This application discloses novel cyanoguanidines of the formula (I) wherein A is selected from -C(=O)-, -S(=O)2-, -C(=S)-, and -P(=O)(R5)-, wherein R5 is selected from C1-6-alkyl, C1-6-alkoxy, and hydroxy; B is selected from a single bond, -O-, -NR6- and -C(=O)-NR6-, wherein R6 is selected from hydrogen, optionally substituted C1-12-alkyl, optionally substituted C1-12-alkenyl, optionally substituted aryl, optionally substituted heterocyclyl, and optionally substituted heteroaryl; and m is an integer of 0-12 and n is an integer of 0-12, wherein the sum m+n is 1-20; and R1 is selected from optionally substituted heteroaryl; and pharmaceutically acceptable salts thereof, and prodrugs thereof. The compounds are usefuld for use as a medicament for the treatment of a disease or a condition caused by an elevated level of nicotinamide phosphoribosyltransferase (NAMPRT).

Description

NOVEL CYANOGUANIDINES
FIELD OF THE INVENTION
This invention relates to cyanoguanidine compounds which are useful for the inhibiting of the enzyme nicotinamide phosphoribosyltransferase (NAMPRT), and to medical use of such cyanoguanidine compounds.

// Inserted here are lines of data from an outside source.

(** * Room coordination service (server.js): a shallow embedding

    The service keeps three process-wide maps ([rooms], [socketToClientMap],
    [socketToRoomMap]) and talks to its clients through socket.io.  Every
    handler of [io.on('connection', ...)] is embedded as a function from the
    state before the event to the state after it together with the list of
    [emit] calls it performed, in program order.

    Strings are modelled by [string]; [String.prototype.toLowerCase] is a
    variable of the development (only its being a function is used).
    Of socket.io the model keeps what the handlers rely on: [socket.rooms],
    [join], [leave], who receives [socket.emit], [io.to(r).emit] and
    [socket.to(r).emit], and that a socket has left all its rooms when its
    ['disconnect'] event fires.  [console.log] calls are not modelled. *)

From stdpp Require Import gmap strings list fin_maps.

(** ** JavaScript [Map] with string keys, in insertion order

    [room.users] is iterated ([forEach], [values()]), so the insertion order
    is observable; it is kept as an association list.  [set] on a key that is
    present keeps the position of the entry, [set] on a new key appends. *)
Module JsMap.
Section JsMap.
Context {V : Type}.

Fixpoint get (k : string) (m : list (string * V)) : option V :=
  match m with
  | [] => None
  | (k', v) :: m' => if decide (k' = k) then Some v else get k m'
  end.

Fixpoint set (k : string) (v : V) (m : list (string * V)) : list (string * V) :=
  match m with
  | [] => [(k, v)]
  | (k', v') :: m' =>
      if decide (k' = k) then (k, v) :: m' else (k', v') :: set k v m'
  end.

Fixpoint delete (k : string) (m : list (string * V)) : list (string * V) :=
  match m with
  | [] => []
  | (k', v') :: m' =>
      if decide (k' = k) then delete k m' else (k', v') :: delete k m'
  end.

Definition keys (m : list (string * V)) : list string := m.*1.
Definition values (m : list (string * V)) : list V := m.*2.
Definition size (m : list (string * V)) : nat := length m.
End JsMap.
End JsMap.

(** ** Array helpers used by the handlers *)

(** [self.findIndex(p)]: index of the first element satisfying [p]. *)
Fixpoint findIndex {A} (p : A → bool) (self : list A) : option nat :=
  match self with
  | [] => None
  | x :: rest => if p x then Some 0 else S <$> findIndex p rest
  end.

(** [self.filter((x, index, self) => f x index self)]. *)
Fixpoint filterFrom {A} (f : A → nat → list A → bool)
    (self : list A) (index : nat) (l : list A) : list A :=
  match l with
  | [] => []
  | x :: rest =>
      if f x index self then x :: filterFrom f self (S index) rest
      else filterFrom f self (S index) rest
  end.

Definition filterIndexed {A} (f : A → nat → list A → bool) (self : list A) : list A :=
  filterFrom f self 0 self.

(** [arr.indexOf(x)] on an array of strings. *)
Fixpoint indexOf (x : string) (arr : list string) : option nat :=
  match arr with
  | [] => None
  | y :: rest => if decide (y = x) then Some 0 else S <$> indexOf x rest
  end.

(** [arr.splice(i, 1)]: the array after the call. *)
Definition splice1 (i : nat) (arr : list string) : list string :=
  take i arr ++ drop (S i) arr.

(** ** Data model *)

(** The user objects stored in [room.users]. *)
Module User.
Record t := mk {
  id : string;
  username : string;
  peerId : option string;
  sockets : list string
}.
Definition setPeerId (p : string) (u : t) : t :=
  mk (id u) (username u) (Some p) (sockets u).
Definition setSockets (s : list string) (u : t) : t :=
  mk (id u) (username u) (peerId u) s.
End User.

(** The room objects stored in [rooms]. *)
Module Room.
Record t := mk {
  users : list (string * User.t);
  code : string
}.
Definition setUsers (us : list (string * User.t)) (r : t) : t := mk us (code r).
Definition setCode (c : string) (r : t) : t := mk (users r) c.
End Room.

(** The service state: the three maps of server.js, and socket.io's view of
    which rooms each connected socket is in ([socket.rooms], a [Set] in
    insertion order whose first element is the socket's own id). *)
Record State := mkState {
  rooms : gmap string Room.t;
  socketToClientMap : gmap string string;
  socketToRoomMap : gmap string string;
  socketRooms : gmap string (list string)
}.

Definition initial : State := mkState ∅ ∅ ∅ ∅.

(** Values a chat message object may carry in its fields. *)
Inductive JsVal :=
| JUndefined
| JNull
| JBool (b : bool)
| JNum (n : Z)
| JStr (s : string).
(** *** Natural keys: when they exist *)

Lemma elem_of_slice (w : pstr) a b c : c ∈ slice w a b → c ∈ w.
Proof.
  unfold slice. intros H. by apply subseteq_take, subseteq_drop in H.
Qed.

Lemma split_go_chars groups w : ∀ ms last p c,
  p ∈ split_go groups w last ms → c ∈ p → c ∈ w.
Proof.
  induction ms as [|m ms IH]; intros last p c; simpl.
  - intros Hp Hc. apply list_elem_of_singleton in Hp as ->.
    by apply subseteq_drop in Hc.
  - intros Hp Hc. apply elem_of_cons in Hp as [->|Hp]; [by eapply elem_of_slice|].
    apply elem_of_app in Hp as [Hp|Hp]; [|by eapply IH].
    apply list_elem_of_In, in_map_iff in Hp as (g & <- & _).
    unfold group in Hc. destruct (assoc_nat g (m_groups m)) as [[a b]|]; simpl in Hc.
    + by eapply elem_of_slice.
    + by apply elem_of_nil in Hc.
Qed.

(** [natural_key] returns a key for every string in which the only
    characters [str.isdigit] accepts are decimal digits. *)
Lemma natural_key_total s :
  Forall (fun c => PyChar.isdigit c = true → PyChar.is_decimal c = true) s →
  ∃ k, natural_key s = Ok k.
Proof.
  intros Hs. unfold natural_key. apply rmapM_total. apply Forall_forall.
  intros p Hp. unfold key_part. destruct (PyStr.isdigit p) eqn:Hd; [|eauto].
  destruct (int_decimal_text p) as (z & -> & _); [|cbn; eauto].
  destruct p as [|c t]; [done|]. split; [done|].
  apply Forall_forall. intros x Hx. rewrite Forall_forall in Hs. apply Hs.
  - eapply split_go_chars; [exact Hp|exact Hx].
  - unfold PyStr.isdigit in Hd. rewrite forallb_forall in Hd. apply Hd.
    by apply list_elem_of_In.
Qed.

Lemma map_ep_imap_seq {A} (l : list A) : ∀ (g : nat → Z) (mk : nat → A → numbered),
  (∀ i x, n_ep (mk i x) = g i) →
  map n_ep (imap mk l) = map g (seq 0 (length l)).
Proof.
  induction l as [|x l IH]; intros g mk Hg; simpl; [done|].
  rewrite Hg. f_equal. rewrite <- seq_shift, map_map.
  apply (IH (fun i => g (S i))). intros i y. apply Hg.
Qed.

(** In the second branch the pure numeric files, in their sorted order,
    receive 1, 2, ... plus the offset. *)
Lemma numbering_pure_first_sequence cfg sv parsed pure l :
  numbering_pure cfg sv parsed pure = Ok l →
  map n_ep (take (length pure) l)
  = map (fun i => (Z.of_nat (S i) + var_offset cfg)%Z) (seq 0 (length pure)).
Proof.
  unfold numbering_pure. destruct (sorted_by _ _ pure) as [fs|] eqn:E; cbn; [|done].
  intros [= <-]. apply sorted_by_Ok in E as [E _].
  assert (length fs = length pure) as <- by (by rewrite E).
  rewrite take_app_length'; [|by rewrite length_imap].
  by apply map_ep_imap_seq.
Qed.

(** In the second branch every file that is not pure numeric receives
    the same number. *)
Lemma numbering_pure_rest_constant cfg sv parsed pure l :
  numbering_pure cfg sv parsed pure = Ok l →
  ∀ y, y ∈ drop (length pure) l →
       n_ep y = (Z.of_nat (length pure) + 1 + var_offset cfg)%Z.
Proof.
  unfold numbering_pure. destruct (sorted_by _ _ pure) as [fs|] eqn:E; cbn; [|done].
  intros [= <-] y. apply sorted_by_Ok in E as [E _].
  assert (length fs = length pure) as Hlen by (by rewrite E).
  rewrite drop_app_length'; [|by rewrite length_imap].
  intros Hy. apply list_elem_of_In, in_map_iff in Hy as (p & <- & _). simpl.
  by rewrite Hlen.
Qed.

(** *** Evaluations

    From here on [str.format] is [BasicFormat.format]; the templates used
    are within its range. *)

#[local] Existing Instance BasicFormat.format.

(** C5.  [Show.Name.2x05.Some.Title.1080p.WEB-DL.mkv] parses to season
    2, episode 5 and title [Some.Title]: the SxxEyy rule does not match,
    the [<season>x<episode>] rule matches and ends at index 14, and the
    tokens after it are collected up to the resolution token [1080p]. *)
Theorem parse_2x05_example :
  let name := u "Show.Name.2x05.Some.Title.1080p.WEB-DL" in
  parse_episode_info (u "Show.Name.2x05.Some.Title.1080p.WEB-DL.mkv")
  = Ok (Some 2%Z, Some 5%Z, Some (u "Some.Title"))
  ∧ Re.search Pat.sxxeyy name = None
  ∧ (Re.m_end <$> Re.search Pat.nxm name) = Some 14%nat
  ∧ Re.split [] Pat.separators (u "Some.Title.1080p.WEB-DL")
    = map u ["Some"; "Title"; "1080p"; "WEB"; "DL"]%string
  ∧ collect_title_tokens (map u ["Some"; "Title"; "1080p"; "WEB"; "DL"]%string)
    = map u ["Some"; "Title"]%string
  ∧ Re.fullmatch Pat.resolution (u "1080p") = true.
Proof. vm_compute. repeat split. Qed.

(** C6.  With pad width 3 the rendered name [Show7.S01E7.mkv], whose
    episode marker carries 7, becomes [Show007.S01E7.mkv]: the zeros go
    to the first [7] of the name, and the marker still reads [E7].  The
    name arises from a preview with title [Show7] and a template that
    does not pad the episode. *)
Theorem padding_hits_first_occurrence :
  _apply_padding_to_template (u "Show7.S01E7.mkv") 3 = u "Show007.S01E7.mkv"
  ∧ (map newname <$> preview cfg_unpadded [u "/tv/ep.S01E07.mkv"])
    = Ok [u "Show007.S01E7.mkv"].
Proof. vm_compute. split; reflexivity. Qed.

Lemma padding_example_plain :
  _apply_padding_to_template (u "Show.S01E7.mkv") 3 = u "Show.S01E007.mkv".
Proof. vm_compute. reflexivity. Qed.


(** C10.  [natural_key] raises [ValueError] on a name that starts with
    U+00B2: the split leaves the superscript as a piece of its own,
    [str.isdigit] accepts it and [int] does not; sorting a scan that
    contains the name raises as well. *)
Theorem natural_key_superscript_raises :
  natural_key superscript_name = Raise ValueError
  ∧ Re.split [1%nat] re_digit_run superscript_name = [[0xB2]; u "1"; u ".mkv"]
  ∧ PyStr.isdigit [0xB2] = true
  ∧ PyStr.int [0xB2] = Raise ValueError
  ∧ _scan_sort [u "/tv/ep1.mkv"; u "/tv/" ++ superscript_name] = Raise ValueError.
Proof. vm_compute. repeat split. Qed.

Lemma natural_order_examples :
  (k2 ← natural_key (u "ep2"); k10 ← natural_key (u "ep10"); key_lt k2 k10) = Ok true
  ∧ _scan_sort [u "ep2.mkv"; u "ep10.mkv"; u "ep1.mkv"]
    = Ok [u "ep1.mkv"; u "ep2.mkv"; u "ep10.mkv"].
Proof. vm_compute. split; reflexivity. Qed.

(** C1.  Episodes 2 and 3 are renamed to 1 and 2 (offset -1) and the
    log is fed to the undo engine.  The undo replays the log from its
    first row: moving 1 back to 2 replaces the file that was episode 3,
    and the second row then moves that file on to 3.  No file is at the
    original path of episode 2, and the content of episode 3 is lost. *)
Theorem undo_in_log_order_loses_file :
  (map (fun e => (oldabs e, newabs e)) <$> preview cfg_minus1 [ep2; ep3])
  = Ok [(ep2, ep1); (ep3, ep2)]
  ∧ match preview cfg_minus1 [ep2; ep3] with
    | Ok preview_list =>
      match execute_then_undo cfg_minus1 8 fs_two_episodes preview_list with
      | Some (log, st, rollback) =>
        log = [(ep2, ep1); (ep3, ep2)]
        ∧ rollback = Ok [(ep1, ep2); (ep2, ep3)]
        ∧ FS.files st !! ep1 = None
        ∧ FS.files st !! ep2 = None
        ∧ FS.files st !! ep3 = Some 2
      | None => False
      end
    | Raise _ => False
    end.
Proof. vm_compute. repeat split. Qed.

(** C2, as stated, fails: a batch of nine files of which exactly one
    carries an SxxEyy marker and none is pure numeric does not select the
    sequential assignment when the other names carry a plain number,
    because the last rule of the parser gives those an episode too. *)
Lemma one_marker_batch_trusts_parsed_numbers :
  ¬ (∀ files parsed,
       rmapM parse_file files = Ok parsed →
       length files = 9%nat →
       length (filter (fun p => carries_sxxeyy p = true) files) = 1%nat →
       pure_numeric_files parsed = [] →
       select_strategy parsed = SequentialFallback).
Proof.
  intros H.
  specialize (H batch_one_marked_numbered (parsed_of batch_one_marked_numbered)).
  assert (select_strategy (parsed_of batch_one_marked_numbered) = TrustParsedNumbers)
    as Hsel by (vm_compute; reflexivity).
  rewrite Hsel in H. discriminate H; vm_compute; reflexivity.
Qed.
Lemma NoDup_group_keys (df : list Row) : NoDup (group_keys by_ df).
Proof.
  unfold group_keys.
  eapply Permutation_NoDup; [apply sort_keys_perm|apply NoDup_unique].
Qed.

Lemma groupby_sum_keys (df : list Row) :
  map fst (groupby_sum by_ col sum df) = group_keys by_ df.
Proof.
  unfold groupby_sum. rewrite map_map. simpl. apply map_id.
Qed.

Lemma in_groupby_sum (df : list Row) (k : K) (v : W) :
  In (k, v) (groupby_sum by_ col sum df) <->
  In k (group_keys by_ df) /\
  v = sum (map col (filter (in_group by_ k) df)).
Proof.
  unfold groupby_sum. rewrite in_map_iff. split.
  - intros (k' & Heq & Hk). inversion Heq; subst. auto.
  - intros (Hk & ->). eauto.
Qed.

Lemma in_group_iff (k : K) (r : Row) :
  in_group by_ k r = true <-> by_ r = Some k.
Proof.
  unfold in_group. destruct (by_ r) as [k'|].
  - rewrite key_eqb_eq. split; congruence.
  - split; discriminate.
Qed.
End GroupByFacts.

(* ================================================================== *)
(** * Running the quality checks and the transformations                *)
(* ================================================================== *)

Lemma set_trace_same (w : world) : set_trace (trace w) w = w.
Proof. now destruct w. Qed.

Lemma set_trace_twice (t1 t2 : list event) (w : world) :
  set_trace t1 (set_trace t2 w) = set_trace t1 w.
Proof. reflexivity. Qed.

Lemma quality_checks_run (df : list joined_row) (w : world) :
  _perform_data_quality_checks df w =
  (Returned tt, set_trace (duplicate_warning df ++ null_warning df ++ trace w) w).
Proof.
  unfold _perform_data_quality_checks, duplicate_warning, null_warning, bind, log, emit, ret.
  destruct (existsb _ (null_counts df));
    destruct (0 <? count_true (duplicated (map order_id df))); simpl;
    rewrite ?set_trace_same; reflexivity.
Qed.

Lemma perform_transformations_run sort_values E data w :
  pandas_fault E = None ->
  perform_transformations sort_values E data w =
  (Returned (transformed sort_values data),
   set_trace (Log INFO MsgTransformed ::
              duplicate_warning (joined_df data) ++
              null_warning (joined_df data) ++
              Call Mperform_transformations :: trace w) w).
Proof.
  intros HE. unfold perform_transformations, try_except, bind at 1, emit.
  unfold bind at 1. rewrite HE. simpl.
  unfold bind at 1. rewrite quality_checks_run. reflexivity.
Qed.

Lemma perform_transformations_fault sort_values E data w e :
  pandas_fault E = Some e ->
  exists w', perform_transformations sort_values E data w = (Raised e, w').
Proof.
  intros HE. unfold perform_transformations, try_except, bind at 1, emit.
  unfold bind at 1. rewrite HE. simpl.
  destruct (is_Exception e); unfold bind, log, emit, raise; simpl; eauto.
Qed.

(* ================================================================== *)
(** * Daily revenue                                                     *)
(* ================================================================== *)

Lemma revenue_key_Some (j : joined_row) (d : date) (c : string) :
  revenue_key j = Some (d, c) <-> order_date j = Some d /\ category j = Some c.
Proof.
  unfold revenue_key. destruct (order_date j), (category j); split;
    try discriminate; try (intros [? ?]; discriminate); intuition congruence.
Qed.

Lemma in_group_revenue_key (d : date) (c : string) (j : joined_row) :
  in_group revenue_key (d, c) j = same_date_category d c j.
Proof.
  apply eq_true_iff_eq. rewrite in_group_iff, revenue_key_Some.
  unfold same_date_category. rewrite andb_true_iff, !cell_eqb_eq. tauto.
Qed.

Lemma daily_revenue_keys (joined : list joined_row) :
  map daily_key (daily_revenue_of joined) = group_keys revenue_key joined.
Proof.
  unfold daily_revenue_of. rewrite map_map.
  rewrite <- (groupby_sum_keys revenue_key total_amount sum_float64).
  apply map_ext. now intros [[d c] v].
Qed.

Lemma in_daily_revenue_of (joined : list joined_row) (r : daily_revenue_row) :
  In r (daily_revenue_of joined) ->
  dr_total_amount r =
  sum_float64 (map total_amount
    (filter (same_date_category (dr_order_date r) (dr_category r)) joined)).
Proof.
  unfold daily_revenue_of. rewrite in_map_iff.
  intros ([[d c] v] & <- & Hin). simpl.
  apply in_groupby_sum in Hin. destruct Hin as [_ ->].
  f_equal. f_equal. apply filter_ext. intros j. apply in_group_revenue_key.
Qed.

Lemma daily_revenue_key_present (joined : list joined_row) (d : date) (c : string) :
  In (d, c) (map daily_key (daily_revenue_of joined)) <->
  exists j, In j joined /\ order_date j = Some d /\ category j = Some c.
Proof.
  rewrite daily_revenue_keys, in_group_keys.
  split; intros (j & Hj & Hk); exists j; split; auto; now apply revenue_key_Some.
Qed.

(** C1, as amended. Whenever the library does not fail,
    [perform_transformations] returns, and its [daily_revenue] has exactly
    one row for each (order_date, category) pair that some joined row
    carries with both components non-null: the keys of the rows are
    pairwise distinct, a pair is a key exactly when a joined row carries
    it, and the row's [total_amount] is the float64 sum, as [groupby]
    computes it in row order, of the non-null [total_amount] cells of the
    joined rows carrying that pair. Joined rows with a null date or
    category belong to no group. *)
Theorem daily_revenue_one_row_per_group
    (sort_values : list top_item_row -> list top_item_row) (E : env)
    (data : dataset) (w : world) :
  pandas_fault E = None ->
  exists res w',
    perform_transformations sort_values E data w = (Returned res, w') /\
    joined_data res = joined_df data /\
    NoDup (map daily_key (daily_revenue res)) /\
    (forall d c,
        In (d, c) (map daily_key (daily_revenue res)) <->
        exists j, In j (joined_data res) /\
                  order_date j = Some d /\ category j = Some c) /\
    (forall r, In r (daily_revenue res) ->
        dr_total_amount r =
        sum_float64 (map total_amount
          (filter (same_date_category (dr_order_date r) (dr_category r))
                  (joined_data res)))).
Proof.
  intros HE. eexists. eexists. split.
  - apply perform_transformations_run. exact HE.
  - simpl. split; [reflexivity|]. split; [|split].
    + rewrite daily_revenue_keys. apply NoDup_group_keys.
    + intros d c. apply daily_revenue_key_present.
    + intros r. apply in_daily_revenue_of.
Qed.

Lemma daily_revenue_one_row_per_group_witness :
  pandas_fault no_faults = None /\
  exists res w',
    perform_transformations stable_sort_desc no_faults sample_data
      (initial_world sample_data empty_tables) = (Returned res, w') /\
    joined_data res = joined_df sample_data /\
    NoDup (map daily_key (daily_revenue res)) /\
    (forall d c,
        In (d, c) (map daily_key (daily_revenue res)) <->
        exists j, In j (joined_data res) /\
                  order_date j = Some d /\ category j = Some c) /\
    (forall r, In r (daily_revenue res) ->
        dr_total_amount r =
        sum_float64 (map total_amount
          (filter (same_date_category (dr_order_date r) (dr_category r))
                  (joined_data res)))).
Proof.
  split; [reflexivity|].
  apply (@daily_revenue_one_row_per_group stable_sort_desc no_faults sample_data
           (initial_world sample_data empty_tables)).
  reflexivity.
Defined.

(** The spec's worked example: one order of 30.00 with two burgers. *)
Example sample_daily_revenue :
  daily_revenue (transformed stable_sort_desc sample_data) =
  [mkDaily jan1 "Main" (decimal 3000)].
Proof. vm_compute. reflexivity. Qed.

Example sample_top_items :
  top_items (transformed stable_sort_desc sample_data) =
  [mkTop "I1" "Burger" (Int64 2)].
Proof. vm_compute. reflexivity. Qed.

(** C1 as stated fails twice. An item without a category is joined, and
    its (order_date, NULL) pair gets no row in [daily_revenue]. And the
    total of a group is a float64 sum, not the exact one: 0.10 and 0.20
    add up to 0.30000000000000004, which is neither the exact sum of the
    two cells nor the float64 nearest to 0.30. *)
Lemma daily_revenue_neither_complete_nor_exact :
  (exists res w',
     perform_transformations stable_sort_desc no_faults uncategorised_data
       (initial_world uncategorised_data empty_tables) = (Returned res, w') /\
     joined_data res <> [] /\
     daily_revenue res = [] /\
     ~ every_pair_has_a_row res) /\
  (exists res w',
     perform_transformations stable_sort_desc no_faults dimes_data
       (initial_world dimes_data empty_tables) = (Returned res, w') /\
     daily_revenue res =
       [mkDaily jan1 "Main" (S754_finite false 5404319552844596 (-54))] /\
     decimal 30 = S754_finite false 5404319552844595 (-54) /\
     ~ totals_are_exact res).
Proof.
  split.
  - eexists. eexists. split; [reflexivity|]. simpl.
    split; [discriminate|]. split; [reflexivity|].
    intros Hall. destruct (Hall _ (or_introl eq_refl)) as (r & [] & _).
  - eexists. eexists. split; [reflexivity|].
    split; [vm_compute; reflexivity|]. split; [vm_compute; reflexivity|].
    intros Hall.
    specialize (Hall (mkDaily jan1 "Main" (S754_finite false 5404319552844596 (-54)))).
    assert (Hin : In (mkDaily jan1 "Main" (S754_finite false 5404319552844596 (-54)))
                     (daily_revenue (transformed stable_sort_desc dimes_data))).
    { vm_compute. auto. }
    specialize (Hall Hin). vm_compute in Hall. discriminate.
Qed.

(* ================================================================== *)
(** * Sorting                                                           *)
(* ================================================================== *)

Lemma insert_desc_perm (x : top_item_row) (l : list top_item_row) :
  Permutation (x :: l) (insert_desc x l).
Proof.
  induction l as [|y t IH]; simpl; [reflexivity|].
  destruct (rank (ti_quantity y) <=? rank (ti_quantity x))%Z; [reflexivity|].
  rewrite perm_swap. now constructor.
Qed.

Lemma insert_desc_sorted (x : top_item_row) (l : list top_item_row) :
  StronglySorted quantity_ge l -> StronglySorted quantity_ge (insert_desc x l).
Proof.
  induction 1 as [|y t Hs IH Hy]; simpl.
  - repeat constructor.
  - destruct (Z.leb_spec (rank (ti_quantity y)) (rank (ti_quantity x))) as [Hc|Hc].
    + constructor; [now constructor|]. constructor.
      * unfold quantity_ge. lia.
      * eapply Forall_impl; [|exact Hy]. unfold quantity_ge. intros a Ha. lia.
    + constructor; [exact IH|].
      eapply Permutation_Forall; [apply insert_desc_perm|].
      constructor; [|exact Hy]. unfold quantity_ge. lia.
Qed.

Lemma stable_sort_desc_ok : sorts_descending stable_sort_desc.
Proof.
  split; intros l; induction l as [|x t IH]; simpl.
  - constructor.
  - rewrite <- insert_desc_perm. now constructor.
  - constructor.
  - now apply insert_desc_sorted.
Qed.


(* ================================================================== *)
(** * Top selling items                                                 *)
(* ================================================================== *)

Lemma item_key_Some (j : joined_row) (i n : string) :
  item_key j = Some (i, n) <-> item_id j = Some i /\ item_name j = Some n.
Proof.
  unfold item_key. destruct (item_id j), (item_name j); split;
    try discriminate; try (intros [? ?]; discriminate); intuition congruence.
Qed.


Lemma item_totals_keys (joined : list joined_row) :
  map item_pair (item_totals joined) = group_keys item_key joined.
Proof.
  unfold item_totals. rewrite map_map.
  rewrite <- (groupby_sum_keys item_key quantity sum_number).
  apply map_ext. now intros [[i n] v].
Qed.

BACKGROUND OF THE INVENTION
Inhibition of the enzyme nicotinamide phosphoribosyltransferase (NAMPRT) results in the inhibition of NF-kB, the inhibition of NF-kB being a result of the lowering of cellular concentrations of nicotinamide adenine dinucleotide (NAD) (Beauparlant et al (2007) AACR-NCI-EORTC International Conference on Molecular Targets and Cancer Therapeutics, 2007 Oct 22-26 Abstract nr A82; and Roulson et al (2007) AACR-NCI-EORTC International Conference on Molecular Targets and Cancer Therapeutics, 2007 Oct 22-26 Abstract nr A81). Tumor cells have elevated expression of NAMPRT and a high rate of NAD turnover due to high ADP-ribosylation activity required for DNA repair, genome stability, and telomere maintenance making them more susceptible to NAMPRT inhibition than normal cells. This also provides a rationale for the use of compounds of this invention in combination with DNA damaging agents for future clinical trials.
The pathways of NAD biosynthesis are shown in Figure 1.
NAMPRT is involved in the biosynthesis of nicotinamide adenine dinucleotide (NAD) and NAD(P). NAD can be synthesized in mammalian cells by three different pathways starting either from tryptophan via quinolinic acid, from nicotinic acid (niacin) or from nicotinamide (niacinamide).
Quinolinic acid reacts with phosphoribosyl pyrophosphate to form niacin mononucletide (dNAM) using the enzyme quinolinic acid phosphoribosyltransferase © which is found in liver kidney and brain. Nicotinic acid (niacin) reacts with PRPP to form niacin mononucleotide (dNAM), using the enzyme niacin phosphoribosyltransferase © which is widely distributed in various tissues.
Nicotinamide (niacinamide) reacts with PRPP to give niacinamide mononucleotide (NAM) using the enzyme nicotinamide phosphoribosyltransferase (NAMPRT) O which is also widely distributed in various tissues.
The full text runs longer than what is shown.